What the exercise asks
Copy each line below that includes "persistent".

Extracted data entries
▽

(** * The update manager of the storage engine: caches of delete vectors,
      delta column groups, update states and primary indexes.

    Shallow embedding of [be/src/storage/update_manager.cpp].  Every method of
    [UpdateManager] that the properties below talk about is a function on an
    explicit state; the persistent meta store, the loaders and the helper
    classes that live in other files are the fields of [Collaborators]. *)

From stdpp Require Import gmap strings list fin_maps sorting pretty.

Local Open Scope Z_scope.

(** ** Status *)

Inductive StatusCode :=
  | InternalError
  | MemLimitExceeded
  | TimeOut
  | IOError
  | NotFound
  | Uninitialized.

Inductive Status :=
  | OK
  | Err (code : StatusCode) (msg : string).

Definition status_ok (st : Status) : bool :=
  match st with OK => true | Err _ _ => false end.

Definition is_mem_limit_exceeded (st : Status) : bool :=
  match st with Err MemLimitExceeded _ => true | _ => false end.

Definition is_time_out (st : Status) : bool :=
  match st with Err TimeOut _ => true | _ => false end.

Definition status_message (st : Status) : string :=
  match st with OK => "" | Err _ msg => msg end.

Inductive StatusOr (A : Type) :=
  | Value (a : A)
  | Failed (code : StatusCode) (msg : string).
Arguments Value {A} a.
Arguments Failed {A} code msg.

(** ** Machine integers *)

Definition INT64_MAX : Z := 2 ^ 63 - 1.

(** The value of a 64-bit pattern read as [int64_t]. *)
Definition to_int64 (x : Z) : Z := (x + 2 ^ 63) mod 2 ^ 64 - 2 ^ 63.

(** The value of a 64-bit pattern read as [size_t]. *)
Definition to_uint64 (x : Z) : Z := x mod 2 ^ 64.

Definition in_int64 (x : Z) : Prop := - 2 ^ 63 <= x < 2 ^ 63.

(** ** Keys and cached values *)

Record TabletSegmentId := {
  tablet_id : Z;
  segment_id : N;
}.

#[global] Instance TabletSegmentId_eq_dec : EqDecision TabletSegmentId.
Proof. solve_decision. Defined.

#[global] Instance TabletSegmentId_countable : Countable TabletSegmentId.
Proof.
  apply (inj_countable' (fun k => (tablet_id k, segment_id k))
                        (fun p => {| tablet_id := p.1; segment_id := p.2 |})).
  by intros [].
Defined.

(** [operator<] of the key, turned into the order of the ordered containers. *)
Definition tsid_le (a b : TabletSegmentId) : Prop :=
  tablet_id a < tablet_id b \/ (tablet_id a = tablet_id b /\ (segment_id a <= segment_id b)%N).

#[global] Instance tsid_le_dec a b : Decision (tsid_le a b).
Proof. unfold tsid_le. apply _. Defined.

(** A delete vector: its version and the deleted row ordinals. *)
Record DelVector := {
  version : Z;
  roaring : list N;
}.

#[global] Instance DelVector_eq_dec : EqDecision DelVector.
Proof. solve_decision. Defined.

(** [new DelVector()] *)
Definition DelVector_new : DelVector := {| version := 0; roaring := [] |}.

Definition cardinality (d : DelVector) : nat := length (roaring d).

(** One delta column group: the version at which it became effective and the
    files holding the overwritten columns. *)
Record DeltaColumnGroup := {
  dcg_version : Z;
  column_files : list string;
}.

#[global] Instance DeltaColumnGroup_eq_dec : EqDecision DeltaColumnGroup.
Proof. solve_decision. Defined.

Abbreviation DeltaColumnGroupList := (list DeltaColumnGroup).

(** ** Memory tracker *)

(** Modelled from the spec: [MemTracker] (util/mem_tracker.h is not part of the
    sources).  [consume] adds to the counter, [release] subtracts and clamps at
    zero, [consumption] reads it.  The propagation to the parent tracker is
    left out: the properties below are about a tracker's own counter. *)
Record MemTracker := {
  consumption : Z;
  limit : Z;
}.

Definition consume (bytes : Z) (t : MemTracker) : MemTracker :=
  {| consumption := consumption t + bytes; limit := limit t |}.

Definition release (bytes : Z) (t : MemTracker) : MemTracker :=
  {| consumption := Z.max 0 (consumption t - bytes); limit := limit t |}.

(** ** Collaborators *)

(** Calls on the persistent meta store, in the order they are made. *)
Inductive MetaCall :=
  | GetDelVector (tsid : TabletSegmentId) (version : Z)
  | GetDeltaColumnGroup (tsid : TabletSegmentId) (version : Z)
  | DeleteDeltaColumnGroup (tsid : TabletSegmentId) (version : Z)
  | WriteBatch (wb : list (TabletSegmentId * Z)).

#[global] Instance MetaCall_eq_dec : EqDecision MetaCall.
Proof. solve_decision. Defined.

(** What the update manager calls but does not define. *)
Class Collaborators := {
  KVStore : Type;
  (** [TabletMetaManager::get_del_vector(meta, tablet_id, segment_id, version,
      delvec, latest_version)]: the status, the vector written to [delvec] and
      the value written to [latest_version]. *)
  TabletMetaManager_get_del_vector : KVStore -> Z -> N -> Z -> Status * DelVector * Z;
  (** [TabletMetaManager::get_delta_column_group(meta, tablet_id, segment_id,
      version, dcgs)] *)
  TabletMetaManager_get_delta_column_group : KVStore -> Z -> N -> Z -> Status * DeltaColumnGroupList;
  (** [TabletMetaManager::delete_delta_column_group(meta, wb, tsid, version)] *)
  TabletMetaManager_delete_delta_column_group : KVStore -> TabletSegmentId -> Z -> Status;
  (** [meta->write_batch(&wb)], the batch given by the deletions put in it *)
  KVStore_write_batch : KVStore -> list (TabletSegmentId * Z) -> Status;
  (** [FileSystem::CreateSharedFromString(tablet_path)] *)
  FileSystem_CreateSharedFromString : string -> Status;
  (** [DelVector::memory_usage()] *)
  memory_usage : DelVector -> N;
  (** [DeltaColumnGroup::memory_usage()] *)
  dcg_memory_usage : DeltaColumnGroup -> N;
  (** [StorageEngine::search_delta_column_groups_by_version(all_dcgs, version,
      dcgs)]: the content of [dcgs] after the call, from its content before. *)
  search_delta_column_groups_by_version :
    DeltaColumnGroupList -> Z -> DeltaColumnGroupList -> DeltaColumnGroupList;
}.

(** ** State of the two keyed caches *)

Record UpdateManager := {
  _del_vec_cache : gmap TabletSegmentId DelVector;
  _del_vec_cache_mem_tracker : MemTracker;
  _delta_column_group_cache : gmap TabletSegmentId DeltaColumnGroupList;
  _delta_column_group_cache_mem_tracker : MemTracker;
  (** the calls made on the meta store so far, oldest first *)
  meta_calls : list MetaCall;
}.

Definition with_del_vec (m : gmap TabletSegmentId DelVector) (t : MemTracker)
    (um : UpdateManager) : UpdateManager :=
  {| _del_vec_cache := m;
     _del_vec_cache_mem_tracker := t;
     _delta_column_group_cache := _delta_column_group_cache um;
     _delta_column_group_cache_mem_tracker := _delta_column_group_cache_mem_tracker um;
     meta_calls := meta_calls um |}.

Definition with_dcg (m : gmap TabletSegmentId DeltaColumnGroupList) (t : MemTracker)
    (um : UpdateManager) : UpdateManager :=
  {| _del_vec_cache := _del_vec_cache um;
     _del_vec_cache_mem_tracker := _del_vec_cache_mem_tracker um;
     _delta_column_group_cache := m;
     _delta_column_group_cache_mem_tracker := t;
     meta_calls := meta_calls um |}.

Definition log_meta_call (c : MetaCall) (um : UpdateManager) : UpdateManager :=
  {| _del_vec_cache := _del_vec_cache um;
     _del_vec_cache_mem_tracker := _del_vec_cache_mem_tracker um;
     _delta_column_group_cache := _delta_column_group_cache um;
     _delta_column_group_cache_mem_tracker := _delta_column_group_cache_mem_tracker um;
     meta_calls := meta_calls um ++ [c] |}.

Section KeyedCaches.
Context {CO : Collaborators}.

(** [UpdateManager::get_del_vec_in_meta] *)
Definition get_del_vec_in_meta (meta : KVStore) (tsid : TabletSegmentId) (ver : Z)
    (um : UpdateManager) : Status * DelVector * Z * UpdateManager :=
  (TabletMetaManager_get_del_vector meta (tablet_id tsid) (segment_id tsid) ver,
   log_meta_call (GetDelVector tsid ver) um).

(** First critical section of [get_del_vec]: the cached vector when it is
    valid for [ver]. *)
Definition get_del_vec_cached (tsid : TabletSegmentId) (ver : Z)
    (um : UpdateManager) : option DelVector :=
  match _del_vec_cache um !! tsid with
  | Some cached => if bool_decide (version cached <= ver) then Some cached else None
  | None => None
  end.

(** Second critical section of [get_del_vec]: the vector just loaded goes
    into the cache when it is the latest of the store. *)
Definition get_del_vec_fill (tsid : TabletSegmentId) (delvec : DelVector)
    (latest_version : Z) (um : UpdateManager) : UpdateManager :=
  if bool_decide (version delvec = latest_version) then
    match _del_vec_cache um !! tsid with
    | None =>
        with_del_vec (<[tsid := delvec]> (_del_vec_cache um))
          (consume (Z.of_N (memory_usage delvec)) (_del_vec_cache_mem_tracker um)) um
    | Some cached =>
        if bool_decide (version cached < latest_version) then
          with_del_vec (<[tsid := delvec]> (_del_vec_cache um))
            (consume (Z.of_N (memory_usage delvec))
               (release (Z.of_N (memory_usage cached)) (_del_vec_cache_mem_tracker um))) um
        else um
    end
  else um.

(** [UpdateManager::get_del_vec]: status, [*pdelvec] after the call, state. *)
Definition get_del_vec (meta : KVStore) (tsid : TabletSegmentId) (ver : Z)
    (pdelvec : option DelVector) (um : UpdateManager)
    : Status * option DelVector * UpdateManager :=
  match get_del_vec_cached tsid ver um with
  | Some cached => (OK, Some cached, um)
  | None =>
      let '(st, delvec, latest_version, um1) := get_del_vec_in_meta meta tsid ver um in
      if status_ok st then (OK, Some delvec, get_del_vec_fill tsid delvec latest_version um1)
      else (st, Some delvec, um1)
  end.

(** [UpdateManager::get_latest_del_vec] *)
Definition get_latest_del_vec (meta : KVStore) (tsid : TabletSegmentId)
    (pdelvec : option DelVector) (um : UpdateManager)
    : Status * option DelVector * UpdateManager :=
  match _del_vec_cache um !! tsid with
  | Some cached => (OK, Some cached, um)
  | None =>
      let '(st, delvec, latest_version, um1) := get_del_vec_in_meta meta tsid INT64_MAX um in
      if status_ok st then
        (OK, Some delvec,
         with_del_vec (<[tsid := delvec]> (_del_vec_cache um1))
           (consume (Z.of_N (memory_usage delvec)) (_del_vec_cache_mem_tracker um1)) um1)
      else (st, Some delvec, um1)
  end.

(** [UpdateManager::set_cached_del_vec] *)
Definition set_cached_del_vec (tsid : TabletSegmentId) (delvec : DelVector)
    (um : UpdateManager) : Status * UpdateManager :=
  match _del_vec_cache um !! tsid with
  | Some cached =>
      if bool_decide (version delvec <= version cached) then
        (Err InternalError
           ("UpdateManager::set_cached_del_vec: new version(" +:+ pretty (version delvec)
            +:+ ") < old version(" +:+ pretty (version cached) +:+ ")"), um)
      else
        (OK,
         with_del_vec (<[tsid := delvec]> (_del_vec_cache um))
           (consume (Z.of_N (memory_usage delvec))
              (release (Z.of_N (memory_usage cached)) (_del_vec_cache_mem_tracker um))) um)
  | None =>
      (OK,
       with_del_vec (<[tsid := delvec]> (_del_vec_cache um))
         (consume (Z.of_N (memory_usage delvec)) (_del_vec_cache_mem_tracker um)) um)
  end.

△

Task answer
    explicit state; the persistent meta store, the loaders and the helper
(** Calls on the persistent meta store, in the order they are made. *)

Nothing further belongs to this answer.